=== Aim of the exercise ===
Print each line from the start of the records below up through the line where "to exactly that. *)" is found, exactly as given.
Segment Open
Lemma process_file_settled L locale (tbl : table) :
  Forall (settled core L tbl) locale ->
  fold_left (process_msg core L) locale tbl = tbl.
Proof.
  induction 1 as [|kv locale Hkv _ IH]; [reflexivity |].
  simpl. by rewrite process_msg_settled.
Qed.

(** A key that reads truthy reads the same after a turn of the loop. *)
Lemma process_msg_read_truthy L (tbl : table) kv k :
  read_truthy (read_msg core tbl L k) = true ->
  read_msg core (process_msg core L tbl kv) L k = read_msg core tbl L k.
Proof.
  intros Ht. destruct (decide (fst kv = k)) as [<-|Hne].
  - unfold process_msg. by rewrite Ht.
  - by apply process_msg_read_other.
Qed.

Lemma process_file_read_truthy L locale (tbl : table) k :
  read_truthy (read_msg core tbl L k) = true ->
  read_truthy (read_msg core (fold_left (process_msg core L) locale tbl) L k)
  = true.
Proof.
  revert tbl. induction locale as [|kv locale IH]; intros tbl Ht; [done |].
  simpl. apply IH. by rewrite process_msg_read_truthy.
Qed.

(** Once a key reads truthy or holds the empty string, it keeps doing
    so for the rest of the loop. *)
Lemma process_file_keeps_written L locale (tbl : table) k :
  writable L tbl ->
  read_truthy (read_msg core tbl L k) = true \/ entry L k tbl = Some "" ->
  read_truthy (read_msg core (fold_left (process_msg core L) locale tbl) L k)
    = true \/
  entry L k (fold_left (process_msg core L) locale tbl) = Some "".
Proof.
  revert tbl. induction locale as [|kv locale IH]; intros tbl Hw Hq; [done |].
  simpl. apply IH; [by apply process_msg_writable |].
  destruct Hq as [Ht|Hblank].
  - left. by rewrite process_msg_read_truthy.
  - destruct (decide (fst kv = k)) as [<-|Hne].
    + unfold process_msg. rewrite (read_msg_entry _ _ _ _ _ Hblank). simpl.
      assert (entry L (fst kv) (assign L (fst kv) (snd kv) tbl) =
              Some (snd kv)) as Hset by by apply entry_assign_eq.
      destruct (snd kv) as [|c v] eqn:Hv; [by right |].
      left. by rewrite (read_msg_entry _ _ _ _ _ Hset).
    + right. by rewrite process_msg_absent_key.
Qed.
(** X6.  For a history sorted by date, the gaps add up to at most the
    number of whole days from the earliest to the latest timestamp, the
    span of the history; for timestamps without a time of day they add up
    to exactly that. *)
Theorem gaps_sum_within_span history min_date max_date :
  Sorted Z.le history ->
  series_min history = Some min_date ->
  series_max history = Some max_date ->
  sum_gaps (_compute_gaps_between_events history) <= days (max_date - min_date)
  /\ (Forall (fun t => time_of_day t = 0) history ->
      sum_gaps (_compute_gaps_between_events history) = days (max_date - min_date)).
Proof.
  intros Hsorted Hmin Hmax.
  rewrite _compute_gaps_between_events_spec,
    (sum_gaps_filter_positive _ (consecutive_day_gaps_sorted _ Hsorted)).
  destruct history as [|a rest]; [done|].
  destruct (last (a :: rest)) as [z|] eqn:Hlast; [|by apply last_None in Hlast].
  destruct (sum_consecutive_day_gaps rest a z Hsorted Hlast) as (Haz & Hle & Heq).
  apply series_min_spec in Hmin as [Hmin_in Hmin_le].
  apply series_max_spec in Hmax as [Hmax_in Hmax_le].
  assert (Hz_in : z ∈ a :: rest) by by apply last_Some_elem_of.
  assert (Ha_in : a ∈ a :: rest) by apply list_elem_of_here.
  assert (Hfirst : forall x, x ∈ a :: rest -> a <= x).
  { apply Sorted_StronglySorted in Hsorted; [|intros ???; lia].
    inversion Hsorted as [|? ? _ Hall]; subst. rewrite Forall_forall in Hall.
    intros x [->|Hx]%elem_of_cons; [lia | by apply Hall]. }
  assert (Hlast_max : forall x, x ∈ a :: rest -> x <= z).
  { clear -Hsorted Hlast. revert a Hsorted Hlast.
    induction rest as [|b rest IH]; intros a Hsorted Hlast x Hx.
    - injection Hlast as <-. apply list_elem_of_singleton in Hx. lia.
    - rewrite last_cons_cons in Hlast.
      inversion Hsorted as [|? ? Hrest Hhd]; subst. inversion Hhd; subst.
      apply elem_of_cons in Hx as [->|Hx]; [|by apply (IH b)].
      transitivity b; [done|]. apply (IH b); [done | done | apply list_elem_of_here]. }
  assert (min_date = a) as -> by (apply Z.le_antisymm; auto).
  assert (max_date = z) as -> by (apply Z.le_antisymm; auto).
  done.
Qed.

Lemma gaps_sum_within_span_witness :
  sum_gaps (_compute_gaps_between_events [date 4; date 4; date 11; date 17])
  <= days (date 17 - date 4)
  /\ (Forall (fun t => time_of_day t = 0) [date 4; date 4; date 11; date 17] ->
      sum_gaps (_compute_gaps_between_events [date 4; date 4; date 11; date 17])
      = days (date 17 - date 4)).
Proof.
  apply (gaps_sum_within_span [date 4; date 4; date 11; date 17] (date 4) (date 17));
    [repeat constructor; by vm_compute | reflexivity | reflexivity].
Defined.
(** An unfinished sequence is kept, and what is left after a removal can
    itself be a sequence: stripping twice is not stripping once. *)
Example stripAnsi_twice :
  Dashboard.stripAnsi [27; 91; 51; 49]%N = [27; 91; 51; 49]%N
  ∧ Dashboard.stripAnsi [27; 27; 91; 48; 109; 91; 48; 109]%N = [27; 91; 48; 109]%N
  ∧ Dashboard.stripAnsi [27; 91; 48; 109]%N = [].
Proof. repeat split; reflexivity. Qed.

(** The title of the ranking table has 28 characters. *)
Example boxTop_too_narrow :
  Dashboard.boxTop (Dashboard.units "Top Programs (Recent Blocks)") 31 = None
  ∧ is_Some (Dashboard.boxTop (Dashboard.units "Top Programs (Recent Blocks)") 32).
Proof. split; [reflexivity|]. vm_compute. by eexists. Qed.

(** Twelve signatures, hence two batches; the node does not know the
    transaction of the signature "s3". *)
Example getProgramActivity_two_batches :
  let signatures :=
    imap (fun i name => {| sig_signature := name; sig_slot := Z.of_nat i;
                           sig_blockTime := None; sig_err := None |})
      ["s0"; "s1"; "s2"; "s3"; "s4"; "s5"; "s6"; "s7"; "s8"; "s9"; "s10"; "s11"]%string
  in
  let node := fun signature =>
    if String.eqb signature "s3" then Fulfilled None
    else Fulfilled (Some {| tx_accountKeys := []; tx_meta := None |}) in
  (fun outcome =>
     match outcome with
     | Some (Fulfilled invocations) => Some (i_slot <$> invocations)
     | _ => None
     end)
    (getProgramActivity (R:=Q) (fun _ => None) "P" (Fulfilled signatures) node
       (fun _ => []))
  = Some [0; 1; 2; 4; 5; 6; 7; 8; 9; 10; 11]%Z.
Proof. reflexivity. Qed.
(** The price and the quantity a line enters the subtotal with. *)
Definition line_operands (d : dict) : num * num :=
  (default (NInt 0) (field_num d "price" 0),
   default (NInt 1) (field_num d "quantity" 1)).

(** [round(sum(price_i * quantity_i), 2)] over (price, quantity) pairs. *)
Definition subtotal_of (pqs : list (num * num)) : num :=
  py_round2 (py_sum ((λ pq, num_mul pq.1 pq.2) <$> pqs)).

End Vocabulary.

(** ** Example data *)

Section ExampleData.
#[local] Existing Instances exact_float hex_bson example_str.

Definition coat_id : string := "65a1f0c2b3d4e5f601234567".
Definition shirt_id : string := "65a1f0c2b3d4e5f601234568".
Definition cart_id : string := "65a1f0c2b3d4e5f6012345aa".
Definition other_id : string := "65a1f0c2b3d4e5f6012345ab".

(** The same, as the identifiers [ObjectId] makes of them. *)
Definition coat_oid : @oid hex_bson := coat_id.
Definition shirt_oid : @oid hex_bson := shirt_id.
Definition cart_oid : @oid hex_bson := cart_id.
Definition other_oid : @oid hex_bson := other_id.

(** The items of the scenario of the testable properties: A, then B with
    the same key, another price and quantity 9. *)
Definition item_A : CartItem := {|
  product_id := coat_id; title := "Overcoat"; price := inject_Z 100;
  image := None; quantity := 1; variant := None |}.

Definition item_B : CartItem := {|
  product_id := coat_id; title := "Overcoat, relabelled";
  price := inject_Z 999; image := None; quantity := 9; variant := None |}.

Definition item_C : CartItem := {|
  product_id := shirt_id; title := "Shirt"; price := inject_Z 420;
  image := None; quantity := 2; variant := Some "M" |}.

Definition add_A : CartUpsert := {| session_id := "s1"; item := item_A |}.
Definition add_B : CartUpsert := {| session_id := "s1"; item := item_B |}.
Definition add_C : CartUpsert := {| session_id := "s1"; item := item_C |}.

Definition remove_coat : CartRemove := {|
  remove_session_id := "s1"; remove_product_id := coat_id;
  remove_variant := None |}.

Definition empty_db : database := ∅.

(** The cart document of session [s1] once A was added. *)
Definition cart_A : dict :=
  <["_id" := VOid cart_oid]>
    (<["session_id" := VStr "s1"]>
       {["items" := VList [VDict (model_dump item_A)]]}).

Definition db_A : database := {["cart" := [cart_A]]}.

(** A cart whose only line has neither [price] nor [quantity]. *)
Definition bare_line : dict := {["product_id" := VStr coat_id]}.

Definition cart_bare : dict :=
  <["_id" := VOid cart_oid]>
    (<["session_id" := VStr "s1"]> {["items" := VList [VDict bare_line]]}).

Definition db_bare : database := {["cart" := [cart_bare]]}.

Definition coat_doc : dict :=
  <["_id" := VOid coat_oid]>
    (<["title" := VStr "Overcoat"]> {["featured" := VBool true]}).

Definition shirt_doc : dict :=
  <["_id" := VOid shirt_oid]>
    (<["title" := VStr "Shirt"]> {["featured" := VBool false]}).

Definition db_catalog : database := {["product" := [coat_doc; shirt_doc]]}.

End ExampleData.

(** ** Routes and hooks beside the cart and the catalog *)

Section Startup.
Context `{PyStr}.

(** [insert_one] and [insert_many]: each document is stored after the
    existing ones, under the identifier the driver generated for it. *)
Definition insert_many (name : string) (docs : list (oid * dict))
    (db : database) : database :=
  <[name := collection db name
            ++ ((λ x, <["_id" := VOid x.1]> x.2) <$> docs)]> db.

Definition insert_one (name : string) (doc : dict) (new_id : oid)
    (db : database) : database :=
  insert_many name [(new_id, doc)] db.

Definition count_documents (c : list dict) (q : query) : nat :=
  length (find c q).
(** * nextkala: the REST control plane (api/api.go)

    A shallow embedding of the HTTP handlers of [api/api.go].  The handlers
    are written in a small state monad over the registry, the response
    writer and a trace of the effectful calls they make.  The [job] package
    (the [JobCache] interface and the methods of [Job]) and the libraries
    (encoding/json, net/http, viper) are interfaces of the embedding. *)

From Stdlib Require Import ZArith NArith List String Ascii Bool Lia.
From Stdlib.Strings Require Import Byte.
From Stdlib.Numbers Require Import DecimalString.
From stdpp Require Import base gmap strings option list.
Import ListNotations.

Local Open Scope Z_scope.

(** ** Go base types *)

(** Go's [error] values are compared with [nil] only; their text is kept. *)
Definition error := string.

(** [[]byte]. *)
Definition bytes := list byte.

(** [time.Time] as nanoseconds since the epoch, [time.Duration] as int64
    nanoseconds. *)
Definition Time := Z.
Definition Duration := Z.

Definition minDuration : Duration := - 2 ^ 63.
Definition maxDuration : Duration := 2 ^ 63 - 1.

(** [t.Sub(u)]: the difference, saturated to the range of [Duration]. *)
Definition Time_Sub (t u : Time) : Duration :=
  let d := t - u in
  if d <? minDuration then minDuration
  else if maxDuration <? d then maxDuration
  else d.

(** [strings.HasSuffix]: some tail of [s] is [suffix]. *)
Fixpoint HasSuffix (s suffix : string) : bool :=
  String.eqb s suffix ||
  match s with
  | EmptyString => false
  | String _ s' => HasSuffix s' suffix
  end.

(** ** The request body as a reader *)

(** An [io.Reader] that yields [rd_data] and then ends, with EOF when
    [rd_err] is [None] and with that read error otherwise. *)
Record Reader := mkReader {
  rd_data : bytes;
  rd_err : option error
}.

(** The first [n] bytes of a slice, counted in [N] as Go counts in int64. *)
Fixpoint takeN (n : N) (l : bytes) : bytes :=
  match l with
  | [] => []
  | b :: l' => if N.eqb n 0 then [] else b :: takeN (N.pred n) l'
  end.

(** [io.LimitReader(r, n)]: stops with EOF after [n] bytes and does not
    touch the underlying reader again. *)
Definition LimitReader (r : Reader) (n : N) : Reader :=
  if (n <=? N.of_nat (length (rd_data r)))%N
  then mkReader (takeN n (rd_data r)) None
  else r.

(** [ioutil.ReadAll]. *)
Definition ReadAll (r : Reader) : bytes * option error :=
  (rd_data r, rd_err r).

(** ** HTTP headers *)

(** [http.Header] is [map[string][]string], keyed by canonical names. *)
Abbreviation Header := (gmap string (list string)).

Section HeaderOps.
(** [textproto.CanonicalMIMEHeaderKey]. *)
Variable canonical : string -> string.

Definition Header_Get (h : Header) (key : string) : string :=
  match h !! canonical key with
  | Some (v :: _) => v
  | _ => EmptyString
  end.

Definition Header_Set (h : Header) (key value : string) : Header :=
  <[canonical key := [value]]> h.
End HeaderOps.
Segment Closed
=== Result below ===
Lemma process_file_settled L locale (tbl : table) :
  Forall (settled core L tbl) locale ->
  fold_left (process_msg core L) locale tbl = tbl.
Proof.
  induction 1 as [|kv locale Hkv _ IH]; [reflexivity |].
  simpl. by rewrite process_msg_settled.
Qed.

(** A key that reads truthy reads the same after a turn of the loop. *)
Lemma process_msg_read_truthy L (tbl : table) kv k :
  read_truthy (read_msg core tbl L k) = true ->
  read_msg core (process_msg core L tbl kv) L k = read_msg core tbl L k.
Proof.
  intros Ht. destruct (decide (fst kv = k)) as [<-|Hne].
  - unfold process_msg. by rewrite Ht.
  - by apply process_msg_read_other.
Qed.

Lemma process_file_read_truthy L locale (tbl : table) k :
  read_truthy (read_msg core tbl L k) = true ->
  read_truthy (read_msg core (fold_left (process_msg core L) locale tbl) L k)
  = true.
Proof.
  revert tbl. induction locale as [|kv locale IH]; intros tbl Ht; [done |].
  simpl. apply IH. by rewrite process_msg_read_truthy.
Qed.

(** Once a key reads truthy or holds the empty string, it keeps doing
    so for the rest of the loop. *)
Lemma process_file_keeps_written L locale (tbl : table) k :
  writable L tbl ->
  read_truthy (read_msg core tbl L k) = true \/ entry L k tbl = Some "" ->
  read_truthy (read_msg core (fold_left (process_msg core L) locale tbl) L k)
    = true \/
  entry L k (fold_left (process_msg core L) locale tbl) = Some "".
Proof.
  revert tbl. induction locale as [|kv locale IH]; intros tbl Hw Hq; [done |].
  simpl. apply IH; [by apply process_msg_writable |].
  destruct Hq as [Ht|Hblank].
  - left. by rewrite process_msg_read_truthy.
  - destruct (decide (fst kv = k)) as [<-|Hne].
    + unfold process_msg. rewrite (read_msg_entry _ _ _ _ _ Hblank). simpl.
      assert (entry L (fst kv) (assign L (fst kv) (snd kv) tbl) =
              Some (snd kv)) as Hset by by apply entry_assign_eq.
      destruct (snd kv) as [|c v] eqn:Hv; [by right |].
      left. by rewrite (read_msg_entry _ _ _ _ _ Hset).
    + right. by rewrite process_msg_absent_key.
Qed.
(** X6.  For a history sorted by date, the gaps add up to at most the
    number of whole days from the earliest to the latest timestamp, the
    span of the history; for timestamps without a time of day they add up
    to exactly that. *)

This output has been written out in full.